BEGIN Data for review

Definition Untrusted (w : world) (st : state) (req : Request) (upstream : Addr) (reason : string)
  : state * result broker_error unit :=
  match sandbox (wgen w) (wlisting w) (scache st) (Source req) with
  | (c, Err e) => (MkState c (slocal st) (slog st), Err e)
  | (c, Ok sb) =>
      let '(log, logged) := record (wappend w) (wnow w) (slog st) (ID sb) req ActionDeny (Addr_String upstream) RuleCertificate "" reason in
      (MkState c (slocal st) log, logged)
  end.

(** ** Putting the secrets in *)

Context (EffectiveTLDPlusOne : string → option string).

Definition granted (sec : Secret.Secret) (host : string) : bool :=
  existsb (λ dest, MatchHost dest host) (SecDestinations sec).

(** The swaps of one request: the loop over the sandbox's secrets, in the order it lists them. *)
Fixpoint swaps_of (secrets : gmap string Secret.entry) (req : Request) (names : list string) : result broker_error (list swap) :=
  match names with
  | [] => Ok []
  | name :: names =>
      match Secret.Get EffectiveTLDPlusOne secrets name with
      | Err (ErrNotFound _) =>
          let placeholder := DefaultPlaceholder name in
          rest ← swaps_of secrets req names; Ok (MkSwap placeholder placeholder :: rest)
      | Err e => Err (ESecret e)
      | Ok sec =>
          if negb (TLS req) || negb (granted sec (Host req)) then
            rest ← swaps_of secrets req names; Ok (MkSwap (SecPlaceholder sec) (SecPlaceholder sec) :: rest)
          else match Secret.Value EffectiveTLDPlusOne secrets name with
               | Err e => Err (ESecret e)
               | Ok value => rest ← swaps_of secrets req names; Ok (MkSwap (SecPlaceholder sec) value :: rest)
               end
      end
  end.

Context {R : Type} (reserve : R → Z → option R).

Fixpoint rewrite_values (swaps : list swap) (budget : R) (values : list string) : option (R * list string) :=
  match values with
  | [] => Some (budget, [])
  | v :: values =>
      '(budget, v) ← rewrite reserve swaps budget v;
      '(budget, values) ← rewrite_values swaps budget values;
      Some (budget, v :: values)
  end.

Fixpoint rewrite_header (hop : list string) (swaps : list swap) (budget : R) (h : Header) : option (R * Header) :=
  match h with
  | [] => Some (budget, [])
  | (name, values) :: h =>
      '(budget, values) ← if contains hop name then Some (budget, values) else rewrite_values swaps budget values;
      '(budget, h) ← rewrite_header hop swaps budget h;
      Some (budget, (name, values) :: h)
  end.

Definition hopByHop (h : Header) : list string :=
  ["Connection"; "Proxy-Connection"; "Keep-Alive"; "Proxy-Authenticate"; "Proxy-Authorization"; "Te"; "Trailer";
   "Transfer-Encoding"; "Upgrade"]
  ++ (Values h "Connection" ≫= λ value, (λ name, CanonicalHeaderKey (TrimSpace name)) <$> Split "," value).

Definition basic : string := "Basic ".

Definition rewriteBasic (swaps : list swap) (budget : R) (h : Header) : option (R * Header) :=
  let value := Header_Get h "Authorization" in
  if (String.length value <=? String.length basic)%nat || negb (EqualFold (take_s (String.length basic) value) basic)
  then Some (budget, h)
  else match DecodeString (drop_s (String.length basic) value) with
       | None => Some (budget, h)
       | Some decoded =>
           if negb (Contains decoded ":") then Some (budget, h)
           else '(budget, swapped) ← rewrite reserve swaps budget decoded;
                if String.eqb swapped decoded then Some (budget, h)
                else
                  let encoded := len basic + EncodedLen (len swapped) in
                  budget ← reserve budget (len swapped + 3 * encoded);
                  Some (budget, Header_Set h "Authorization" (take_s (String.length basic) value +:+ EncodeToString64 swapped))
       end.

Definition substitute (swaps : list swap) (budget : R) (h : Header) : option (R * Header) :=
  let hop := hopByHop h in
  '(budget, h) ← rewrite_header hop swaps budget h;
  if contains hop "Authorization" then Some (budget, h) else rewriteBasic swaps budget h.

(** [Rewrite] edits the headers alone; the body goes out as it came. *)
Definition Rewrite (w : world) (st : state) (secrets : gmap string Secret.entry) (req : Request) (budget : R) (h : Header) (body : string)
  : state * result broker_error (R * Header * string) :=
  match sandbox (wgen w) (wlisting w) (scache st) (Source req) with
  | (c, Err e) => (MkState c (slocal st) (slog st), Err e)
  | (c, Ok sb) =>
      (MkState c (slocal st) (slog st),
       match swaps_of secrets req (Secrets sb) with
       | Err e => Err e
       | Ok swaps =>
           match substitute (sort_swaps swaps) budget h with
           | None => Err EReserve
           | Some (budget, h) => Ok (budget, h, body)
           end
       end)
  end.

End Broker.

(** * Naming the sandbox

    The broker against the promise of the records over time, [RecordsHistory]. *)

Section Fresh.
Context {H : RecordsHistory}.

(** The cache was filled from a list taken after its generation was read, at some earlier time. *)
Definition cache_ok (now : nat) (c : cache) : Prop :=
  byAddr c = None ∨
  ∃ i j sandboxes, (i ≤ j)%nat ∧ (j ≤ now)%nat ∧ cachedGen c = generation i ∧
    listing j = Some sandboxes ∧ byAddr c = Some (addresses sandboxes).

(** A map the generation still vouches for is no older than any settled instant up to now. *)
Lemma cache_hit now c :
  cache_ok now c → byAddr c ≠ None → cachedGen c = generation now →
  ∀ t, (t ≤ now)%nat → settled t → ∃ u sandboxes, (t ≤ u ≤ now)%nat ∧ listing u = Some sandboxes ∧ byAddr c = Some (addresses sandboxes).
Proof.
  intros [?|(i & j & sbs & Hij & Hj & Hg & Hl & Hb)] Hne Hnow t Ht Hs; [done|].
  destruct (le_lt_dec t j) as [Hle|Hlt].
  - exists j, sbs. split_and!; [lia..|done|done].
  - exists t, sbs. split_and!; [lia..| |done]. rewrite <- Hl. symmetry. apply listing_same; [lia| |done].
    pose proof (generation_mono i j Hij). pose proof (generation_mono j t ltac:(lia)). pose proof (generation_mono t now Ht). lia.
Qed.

END Data for review

Your task is to copy every record exactly.

◆ **Solution**:
Definition Untrusted (w : world) (st : state) (req : Request) (upstream : Addr) (reason : string)
  : state * result broker_error unit :=
  match sandbox (wgen w) (wlisting w) (scache st) (Source req) with
  | (c, Err e) => (MkState c (slocal st) (slog st), Err e)
  | (c, Ok sb) =>
      let '(log, logged) := record (wappend w) (wnow w) (slog st) (ID sb) req ActionDeny (Addr_String upstream) RuleCertificate "" reason in
      (MkState c (slocal st) log, logged)
  end.

(** ** Putting the secrets in *)

Context (EffectiveTLDPlusOne : string → option string).

Definition granted (sec : Secret.Secret) (host : string) : bool :=
  existsb (λ dest, MatchHost dest host) (SecDestinations sec).

(** The swaps of one request: the loop over the sandbox's secrets, in the order it lists them. *)
Fixpoint swaps_of (secrets : gmap string Secret.entry) (req : Request) (names : list string) : result broker_error (list swap) :=
  match names with
  | [] => Ok []
  | name :: names =>
      match Secret.Get EffectiveTLDPlusOne secrets name with
      | Err (ErrNotFound _) =>
          let placeholder := DefaultPlaceholder name in
          rest ← swaps_of secrets req names; Ok (MkSwap placeholder placeholder :: rest)
      | Err e => Err (ESecret e)
      | Ok sec =>
          if negb (TLS req) || negb (granted sec (Host req)) then
            rest ← swaps_of secrets req names; Ok (MkSwap (SecPlaceholder sec) (SecPlaceholder sec) :: rest)
          else match Secret.Value EffectiveTLDPlusOne secrets name with
               | Err e => Err (ESecret e)
               | Ok value => rest ← swaps_of secrets req names; Ok (MkSwap (SecPlaceholder sec) value :: rest)
               end
      end
  end.

Context {R : Type} (reserve : R → Z → option R).

Fixpoint rewrite_values (swaps : list swap) (budget : R) (values : list string) : option (R * list string) :=
  match values with
  | [] => Some (budget, [])
  | v :: values =>
      '(budget, v) ← rewrite reserve swaps budget v;
      '(budget, values) ← rewrite_values swaps budget values;
      Some (budget, v :: values)
  end.

Fixpoint rewrite_header (hop : list string) (swaps : list swap) (budget : R) (h : Header) : option (R * Header) :=
  match h with
  | [] => Some (budget, [])
  | (name, values) :: h =>
      '(budget, values) ← if contains hop name then Some (budget, values) else rewrite_values swaps budget values;
      '(budget, h) ← rewrite_header hop swaps budget h;
      Some (budget, (name, values) :: h)
  end.

Definition hopByHop (h : Header) : list string :=
  ["Connection"; "Proxy-Connection"; "Keep-Alive"; "Proxy-Authenticate"; "Proxy-Authorization"; "Te"; "Trailer";
   "Transfer-Encoding"; "Upgrade"]
  ++ (Values h "Connection" ≫= λ value, (λ name, CanonicalHeaderKey (TrimSpace name)) <$> Split "," value).

Definition basic : string := "Basic ".

Definition rewriteBasic (swaps : list swap) (budget : R) (h : Header) : option (R * Header) :=
  let value := Header_Get h "Authorization" in
  if (String.length value <=? String.length basic)%nat || negb (EqualFold (take_s (String.length basic) value) basic)
  then Some (budget, h)
  else match DecodeString (drop_s (String.length basic) value) with
       | None => Some (budget, h)
       | Some decoded =>
           if negb (Contains decoded ":") then Some (budget, h)
           else '(budget, swapped) ← rewrite reserve swaps budget decoded;
                if String.eqb swapped decoded then Some (budget, h)
                else
                  let encoded := len basic + EncodedLen (len swapped) in
                  budget ← reserve budget (len swapped + 3 * encoded);
                  Some (budget, Header_Set h "Authorization" (take_s (String.length basic) value +:+ EncodeToString64 swapped))
       end.

Definition substitute (swaps : list swap) (budget : R) (h : Header) : option (R * Header) :=
  let hop := hopByHop h in
  '(budget, h) ← rewrite_header hop swaps budget h;
  if contains hop "Authorization" then Some (budget, h) else rewriteBasic swaps budget h.

(** [Rewrite] edits the headers alone; the body goes out as it came. *)
Definition Rewrite (w : world) (st : state) (secrets : gmap string Secret.entry) (req : Request) (budget : R) (h : Header) (body : string)
  : state * result broker_error (R * Header * string) :=
  match sandbox (wgen w) (wlisting w) (scache st) (Source req) with
  | (c, Err e) => (MkState c (slocal st) (slog st), Err e)
  | (c, Ok sb) =>
      (MkState c (slocal st) (slog st),
       match swaps_of secrets req (Secrets sb) with
       | Err e => Err e
       | Ok swaps =>
           match substitute (sort_swaps swaps) budget h with
           | None => Err EReserve
           | Some (budget, h) => Ok (budget, h, body)
           end
       end)
  end.

End Broker.

(** * Naming the sandbox

    The broker against the promise of the records over time, [RecordsHistory]. *)

Section Fresh.
Context {H : RecordsHistory}.

(** The cache was filled from a list taken after its generation was read, at some earlier time. *)
Definition cache_ok (now : nat) (c : cache) : Prop :=
  byAddr c = None ∨
  ∃ i j sandboxes, (i ≤ j)%nat ∧ (j ≤ now)%nat ∧ cachedGen c = generation i ∧
    listing j = Some sandboxes ∧ byAddr c = Some (addresses sandboxes).

(** A map the generation still vouches for is no older than any settled instant up to now. *)
Lemma cache_hit now c :
  cache_ok now c → byAddr c ≠ None → cachedGen c = generation now →
  ∀ t, (t ≤ now)%nat → settled t → ∃ u sandboxes, (t ≤ u ≤ now)%nat ∧ listing u = Some sandboxes ∧ byAddr c = Some (addresses sandboxes).
Proof.
  intros [?|(i & j & sbs & Hij & Hj & Hg & Hl & Hb)] Hne Hnow t Ht Hs; [done|].
  destruct (le_lt_dec t j) as [Hle|Hlt].
  - exists j, sbs. split_and!; [lia..|done|done].
  - exists t, sbs. split_and!; [lia..| |done]. rewrite <- Hl. symmetry. apply listing_same; [lia| |done].
    pose proof (generation_mono i j Hij). pose proof (generation_mono j t ltac:(lia)). pose proof (generation_mono t now Ht). lia.
Qed.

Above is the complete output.